Lemma tls_send_loop_total fuel ssl data : forall total (e : Env W),
  (length data - total <= fuel)%nat -> is_Some (tls_send_loop fuel ssl data total e).
Proof.
  induction fuel as [|fuel IH]; intros total e Hf; cbn [tls_send_loop];
    destruct (Nat.ltb_spec total (length data)) as [Hlt|Hge]; [lia|by eexists| |by eexists].
  rewrite io_bind_call. destruct (world_call _ _) as [r w]. cbn.
  destruct (Z.leb_spec (rep_ret r) 0) as [Hp|Hp]; [by eexists|]. apply IH. lia.
Qed.


(** ** Receiving *)

Lemma receives_none ch buffer total b (e : Env W) :
  (total <= length buffer)%nat -> b = bool_decide (total = length buffer)%nat ->
  receives ch buffer total b buffer e e.
Proof.
  intros Hl Hb. exists [], []. cbn. rewrite app_nil_r, Nat.add_0_r, take_drop. by repeat split.
Qed.

Lemma receives_idle ch buffer total b buffer' (e e2 : Env W) w c r :
  (received_by c r = None \/ rep_ret r <= 0) ->
  receives ch buffer total b buffer' (mkEnv w (env_log e ++ [(c, r)])) e2 ->
  receives ch buffer total b buffer' e e2.
Proof.
  intros Hs (new & got & Hlog & Hgot & Hrest).
  exists ((c, r) :: new), got. rewrite Hlog. cbn [env_log]. rewrite <- app_assoc. split; [done|].
  split; [|done]. change ((c, r) :: new) with ([(c, r)] ++ new). autorewrite with hft. rewrite Hgot.
  destruct Hs as [->|Hs]; [done|].
  destruct c; try done; cbn [received_by on_channel];
    (replace (Z.to_nat (rep_ret r)) with 0%nat by lia); rewrite take_0;
    by destruct (bool_decide (ch = _)).
Qed.

(** One call that received [data], then the rest. *)
Lemma receives_step ch buffer total b buffer1 buffer' (e e2 : Env W) w c r :
  received_by c r = Some (ch, rep_data r) -> wr buffer total (rep_data r) = Some buffer1 ->
  receives ch buffer1 (total + length (rep_data r)) b buffer' (mkEnv w (env_log e ++ [(c, r)])) e2 ->
  receives ch buffer total b buffer' e e2.
Proof.
  intros Hs Hw (new & got & Hlog & Hgot & Hle & -> & ->). unfold wr in Hw.
  case_bool_decide as Hfit; [|done]. injection Hw as <-.
  exists ((c, r) :: new), (rep_data r ++ got). rewrite Hlog. cbn [env_log]. rewrite <- app_assoc.
  split; [done|]. split.
  { change ((c, r) :: new) with ([(c, r)] ++ new). autorewrite with hft. rewrite Hgot, Hs. cbn.
    by rewrite bool_decide_true. }
  assert (length (take total buffer) = total) as Ht by (rewrite length_take; lia).
  rewrite !length_app, Ht, length_drop in *. split; [lia|]. split; [|apply bool_decide_ext; lia].
  rewrite (take_app_add' _ _ _ (length (rep_data r))) by done. rewrite take_app_length.
  rewrite <- app_assoc. f_equal. rewrite <- app_assoc. f_equal. f_equal.
  replace (total + length (rep_data r) + length got)%nat with
    (total + (length (rep_data r) + length got))%nat by lia.
  rewrite <- (drop_drop (take total buffer ++ _)), drop_app_length', <- drop_drop, drop_app_length by done.
  by rewrite drop_drop, Nat.add_assoc.
Qed.

Lemma tcp_receive_loop_spec `{!WorldLaws W} fuel fd : forall buffer total (e e' : Env W) b buffer',
  (total <= length buffer)%nat -> tcp_receive_loop fuel fd buffer total e = Some ((b, buffer'), e') ->
  receives (Tcp fd) buffer total b buffer' e e'.
Proof.
  induction fuel as [|fuel IH]; intros buffer total e e' b buffer' Hl; cbn [tcp_receive_loop];
    destruct (Nat.ltb_spec total (length buffer)) as [Hlt|Hge]; try done.
  { intros [= <- <- <-]. apply receives_none; [done|]. symmetry. apply bool_decide_true. lia. }
  2:{ intros [= <- <- <-]. apply receives_none; [done|]. symmetry. apply bool_decide_true. lia. }
  rewrite io_bind_call. pose proof (recv_count (env_world e) fd (Z.of_nat (length buffer - total))) as Hc.
  destruct (world_call _ _) as [r w]. cbn in *. destruct Hc as [Hc Hd].
  destruct (Z.ltb_spec 0 (rep_ret r)) as [Hp|Hp].
  { specialize (Hd Hp). destruct (wr _ _ _) as [buffer1|] eqn:Ew; [|done]. intros E.
    assert (Z.to_nat (rep_ret r) = length (rep_data r)) as Er by lia. rewrite Er in E.
    apply IH in E.
    - eapply receives_step; [|exact Ew|exact E]. cbn. rewrite Er, take_ge by done. done.
    - unfold wr in Ew. case_bool_decide; [|done]. injection Ew as <-.
      rewrite !length_app, length_take, length_drop. lia. }
  destruct (_ && _).
  - intros E. apply IH in E; [|lia]. exact (receives_idle _ _ _ _ _ _ _ _ _ _ (or_intror Hp) E).
  - intros [= <- <- <-]. refine (receives_idle _ _ _ _ _ _ _ _ _ _ (or_intror Hp) _).
    apply receives_none; [done|]. symmetry. apply bool_decide_false. lia.
Qed.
++++++++++++++++++++
### Work instruction
Could you restate word for word the lines above from the one containing "replace (total +" through the one containing "destruct (world_call _ _) as [r w]. cbn in", both included, and nothing else?

### Answer section
  replace (total + length (rep_data r) + length got)%nat with
    (total + (length (rep_data r) + length got))%nat by lia.
  rewrite <- (drop_drop (take total buffer ++ _)), drop_app_length', <- drop_drop, drop_app_length by done.
  by rewrite drop_drop, Nat.add_assoc.
Qed.

Lemma tcp_receive_loop_spec `{!WorldLaws W} fuel fd : forall buffer total (e e' : Env W) b buffer',
  (total <= length buffer)%nat -> tcp_receive_loop fuel fd buffer total e = Some ((b, buffer'), e') ->
  receives (Tcp fd) buffer total b buffer' e e'.
Proof.
  induction fuel as [|fuel IH]; intros buffer total e e' b buffer' Hl; cbn [tcp_receive_loop];
    destruct (Nat.ltb_spec total (length buffer)) as [Hlt|Hge]; try done.
  { intros [= <- <- <-]. apply receives_none; [done|]. symmetry. apply bool_decide_true. lia. }
  2:{ intros [= <- <- <-]. apply receives_none; [done|]. symmetry. apply bool_decide_true. lia. }
  rewrite io_bind_call. pose proof (recv_count (env_world e) fd (Z.of_nat (length buffer - total))) as Hc.
  destruct (world_call _ _) as [r w]. cbn in *. destruct Hc as [Hc Hd].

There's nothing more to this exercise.